Kesepakatan tersebut membuat AS melonggarkan sanksi sebelumnya, yang memungkinkan Chevron yang berbasis di AS untuk melanjutkan ekstraksi minyak terbatas dan membuka jalan bagi pertukaran tahanan.
Hasil Pemilu Venezuela
Mengutip NDTV, otoritas pemilihan umum Venezuela atau CNE, mengumumkan tepat setelah tengah malam pada hari Senin bahwa Maduro memenangkan masa jabatan ketiganya dengan perolehan 51 persen suara.
Sementara itu, CNE mengatakan Gonzalez hanya meraih 44 persen suara.
Tetapi pemimpin oposisi Maria Corina Machado mengatakan kandidat oposisi Edmundo Gonzalez telah mengamankan 70 persen suara.
Beberapa jajak pendapat independen dan hitung juga cepat secara meyakinkan menunjukkan kemenangan Gonzalez.
Edison Research, yang dikenal karena jajak pendapatnya tentang pemilu AS, memperkirakan dalam jajak pendapat bahwa Gonzalez akan memenangkan 65% suara, sementara Maduro akan memenangkan 31%.
Perusahaan lokal menganalisis memperkirakan 65% suara untuk Gonzalez dan kurang dari 14% untuk Maduro.
Gonzalez mengatakan dia tidak menyerukan para pendukung untuk turun ke jalan atau melakukan tindakan kekerasan apa pun, meskipun sebagian besar tidak menghiraukan seruannya.
Aksi protes terjadi di beberapa kota, CNN melaporkan.

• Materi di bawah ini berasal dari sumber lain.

(** The next rows of a generation, folded and recorded. *)
Lemma running_advance cut k n g d g' d' :
  valid_key k -> exact cut d -> running cut k g d ->
  let all := kgen cut k (g_through g) d in
  let rows := take n (List.filter (after_cursor (g_ts g) (g_id g)) all) in
  fold_rows k.1.1 k.1.2 k.2 rows g d = (Ok g', d') ->
  exact cut d' /\ running cut k g' d' /\ g_through g' = g_through g /\
  metric_agg_partial d' = metric_agg_partial d /\ metrics d' = metrics d /\
  List.filter (after_cursor (g_ts g') (g_id g')) (kgen cut k (g_through g') d') =
    drop n (List.filter (after_cursor (g_ts g) (g_id g)) all) /\
  forall f, reload f (g_acc g') = g_acc g'.
Proof.
  intros Hv Hd Hrun all rows Hfold.
  pose proof (fold_rows_spec k.1.2 k.1.1 k.2 rows g d) as Hspec. rewrite Hfold in Hspec.
  destruct Hspec as (Hacc & Hthr & Hcur & m & -> & Hm).
  destruct (consume_step (g_ts g) (g_id g) n all (kgen_sorted _ _ _ _)
    (kgen_nodup _ _ _ _ (proj1 (ex_ids _ _ Hd))) (g_ts g') (g_id g') Hcur) as [Hpast Hnext].
  fold rows in Hpast.
  assert (Hrows : forall r, r ∈ rows -> r ∈ krows k d /\ cut < m_id r).
  { intros r Hr. unfold rows in Hr. apply elem_of_take in Hr as (i & Hi & _).
    apply list_elem_of_lookup_2 in Hi. apply list_elem_of_In, List.filter_In in Hi as [Hi _].
    apply list_elem_of_In, kgen_elem in Hi as (? & ? & ? & _). by rewrite krows_elem. }
  assert (Hex : exact cut (with_coverage d m)).
  { apply (exact_coverage cut k); [done|done|]. intros i l. rewrite Hm.
    case_decide as E; [|by left]. right. destruct E as [-> (r & -> & Hr)%list_elem_of_fmap].
    destruct (Hrows r Hr). exists r, true. repeat split; try done. by left. }
  assert (Hgen : forall gg, kgen cut k gg (with_coverage d m) = kgen cut k gg d) by done.
  assert (Hpast_acc : fold_entries (m_data <$> List.filter (fun r =>
      negb (after_cursor (g_ts g') (g_id g') r)) all) _agg_new = (Ok tt, g_acc g')).
  { pose proof (run_acc _ _ _ _ Hrun) as Hra. fold all in Hra.
    by rewrite Hpast, fmap_app, fold_entries_app, Hra. }
  split; [done|]. split; [|split; [done|split; [done|split; [done|split]]]].
  - destruct Hrun as [H1 H2 H3 H4 H5 H6 H7]. split; rewrite ?Hthr, ?Hgen; try done.
    fold all. rewrite Hpast. intros r [Hr|Hr]%elem_of_app.
    + unfold folded. simpl. rewrite Hm. case_decide; [done|]. by apply H6.
    + unfold folded. simpl. rewrite Hm, decide_True; [done|]. split; [done|].
      by apply list_elem_of_fmap_2.
  - by rewrite Hthr, Hgen.
  - intros f. apply reload_string_keys.
    pose proof (keeps_fold_entries _ (consumed_named cut k (g_through g) d
      (fun r => negb (after_cursor (g_ts g') (g_id g') r)) Hd) _agg_new string_keys_new) as Hk.
    fold all in Hk. by rewrite Hpast_acc in Hk.
Qed.

Lemma existsb_filter_nil {A} (p : A -> bool) l : existsb p l = false -> List.filter p l = [].
Proof.
  intros H. apply filter_none. intros x Hx. apply not_true_iff_false. intros Hp.
  apply not_true_iff_false in H. apply H, existsb_exists. by exists x.
Qed.

Lemma exact_go float_repr cut k n g d r d' :
  valid_key k -> exact cut d -> running cut k g d ->
  (let all := kgen cut k (g_through g) d in
   let rows := take n (List.filter (after_cursor (g_ts g) (g_id g)) all) in
   match fold_rows k.1.1 k.1.2 k.2 rows g d with
   | (Raise e, d) => (Raise e, d)
   | (Ok g, d) =>
       let n := Z.of_nat (length rows) in
       if existsb (after_cursor (g_ts g) (g_id g)) all then
         (Ok (n, false),
          with_partials d (<[k := Partial (a_n (g_acc g)) (g_ts g) (g_id g) (g_through g)
                                    (reload float_repr (g_acc g))]> (metric_agg_partial d)))
       else
         let d := with_partials d (delete k (metric_agg_partial d)) in
         match _agg_finalize (g_acc g) with
         | None => (Ok (n, false), d)
         | Some avg => (Ok (n, true), publish k (g_through g) avg d)
         end
   end) = (Ok r, d') -> exact cut d'.
Proof.
  intros Hv Hd Hrun. cbv zeta.
  set (all := kgen cut k (g_through g) d).
  set (rows := take n (List.filter (after_cursor (g_ts g) (g_id g)) all)).
  destruct (fold_rows _ _ _ rows g d) as [[g'|e] d1] eqn:Hfold; [|done].
  destruct (running_advance cut k n g d g' d1 Hv Hd Hrun Hfold)
    as (Hex & Hrun' & Hthr & Hp & Hmx & Hnext & Hrel).
  destruct (existsb _ all) eqn:Hany.
  - intros [= _ <-]. rewrite Hrel. by apply exact_save.
  - assert (Hdone : List.filter (after_cursor (g_ts g') (g_id g'))
              (kgen cut k (g_through g') d1) = []).
    { rewrite Hthr, (kgen_ext cut k _ d d1 Hmx). by apply existsb_filter_nil. }
    set (d2 := with_partials d1 _).
    assert (Hex2 : exact cut d2) by (by apply exact_unsave).
    assert (Hrun2 : running cut k g' d2) by (by destruct Hrun').
    destruct (_agg_finalize (g_acc g')) as [avg|] eqn:Hfin; intros [= _ <-]; [|done].
    apply exact_publish; try done. unfold d2. simpl. by rewrite lookup_delete_eq.
Qed.

Lemma exact_mark_pending cut k budget d :
  valid_key k -> exact cut d ->
  exact cut (snd (_mark_pending k.1.1 k.2 (secs_of k.1.2) k.1.2 cut budget d)).
Proof.
  intros Hv Hd. unfold _mark_pending. simpl. fold (krows k d).
  set (rows := take _ _).
  assert (Hrows : forall r, r ∈ rows -> r ∈ krows k d /\ cut < m_id r /\
            metric_agg_coverage d !! (m_id r, k.1.2) = None).
  { intros r Hr. unfold rows in Hr. apply elem_of_take in Hr as (i & Hi & _).
    apply list_elem_of_lookup_2 in Hi. apply list_elem_of_In, List.filter_In in Hi as [Hi Hc].
    apply andb_true_iff in Hc as [Hc%Z.ltb_lt Hn%bool_decide_eq_true].
    apply list_elem_of_In in Hi. done. }
  clearbody rows.
  assert (H : forall rows d0, fold_left (fun d r => set_coverage (m_id r) k.1.2 (Coverage k.1.1 k.2 false) d)
     rows d0 = with_coverage d0 (metric_agg_coverage (fold_left (fun d r =>
       set_coverage (m_id r) k.1.2 (Coverage k.1.1 k.2 false) d) rows d0)) /\
     forall i l, metric_agg_coverage (fold_left (fun d r =>
       set_coverage (m_id r) k.1.2 (Coverage k.1.1 k.2 false) d) rows d0) !! (i, l) =
       if decide (l = k.1.2 /\ i ∈ m_id <$> rows) then Some (Coverage k.1.1 k.2 false)
       else metric_agg_coverage d0 !! (i, l)).
  { clear. induction rows as [|r rows IH]; intros d0.
    - split; [by destruct d0|]. intros i l. simpl. rewrite decide_False; [done|].
      intros [_ H]. by apply not_elem_of_nil in H.
    - cbn [fold_left]. destruct (IH (set_coverage (m_id r) k.1.2 (Coverage k.1.1 k.2 false) d0)) as [E Hl].
      split; [by rewrite E|]. intros i l. rewrite Hl. unfold set_coverage. simpl.
      rewrite lookup_insert. repeat case_decide; set_solver. }
  destruct (H rows d) as [-> Hl]. apply (exact_coverage cut k); [done|done|].
  intros i l. rewrite Hl. case_decide as E; [|by left]. right.
  destruct E as [-> (r & -> & Hr)%list_elem_of_fmap]. destruct (Hrows r Hr) as (? & ? & ?).
  exists r, false. repeat split; try done. by right.
Qed.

Di ibu kota Caracas, pasukan keamanan menggunakan gas air mata untuk membubarkan kerumunan besar pengunjuk rasa.
Kerumunan orang terlihat berjalan di jalan utama sambil memukul-mukul panci dan wajan karena kemarahan yang meningkat atas kemenangan Maduro.
PROVEA, sebuah organisasi hak asasi manusia Venezuela, mengatakan kelompok bersenjata pro-Maduro menembaki demonstran damai di Avenue Urdaneta.
Protes juga dilaporkan di kota-kota lain, termasuk Maracay, tempat aktivis oposisi Esthefania Natera mengatakan kepada CNN bahwa orang-orang turun ke jalan untuk berteriak dan menuntut diungkapkannya kebenaran.
Baca juga: Oposisi Klaim Punya Bukti Kemenangan dalam Pilpres Venezuela, Kantongi Lebih dari 70 Persen Suara
Di negara bagian pesisir Falcón, demonstran merobohkan patung Maduro, seperti yang ditunjukkan dalam video di media sosial.
Para analis mengatakan mungkin akan ada gelombang kerusuhan baru di negara itu jika ada protes yang meluas terhadap rezim tersebut.
Demonstrasi jalanan pada tahun-tahun sebelumnya ditumpas oleh militer negara itu, yang telah lama mendukung Maduro dan pendahulunya, mendiang Hugo Chavez.
Pada Senin malam, Maduro mengatakan pemerintahnya tahu bagaimana menghadapi situasi itu dan akan mengalahkan mereka yang melakukan kekerasan.
Ia mengklaim tanpa bukti bahwa mayoritas pengunjuk rasa adalah penjahat yang dipenuhi kebencian dan rencana mereka disusun di Amerika Serikat.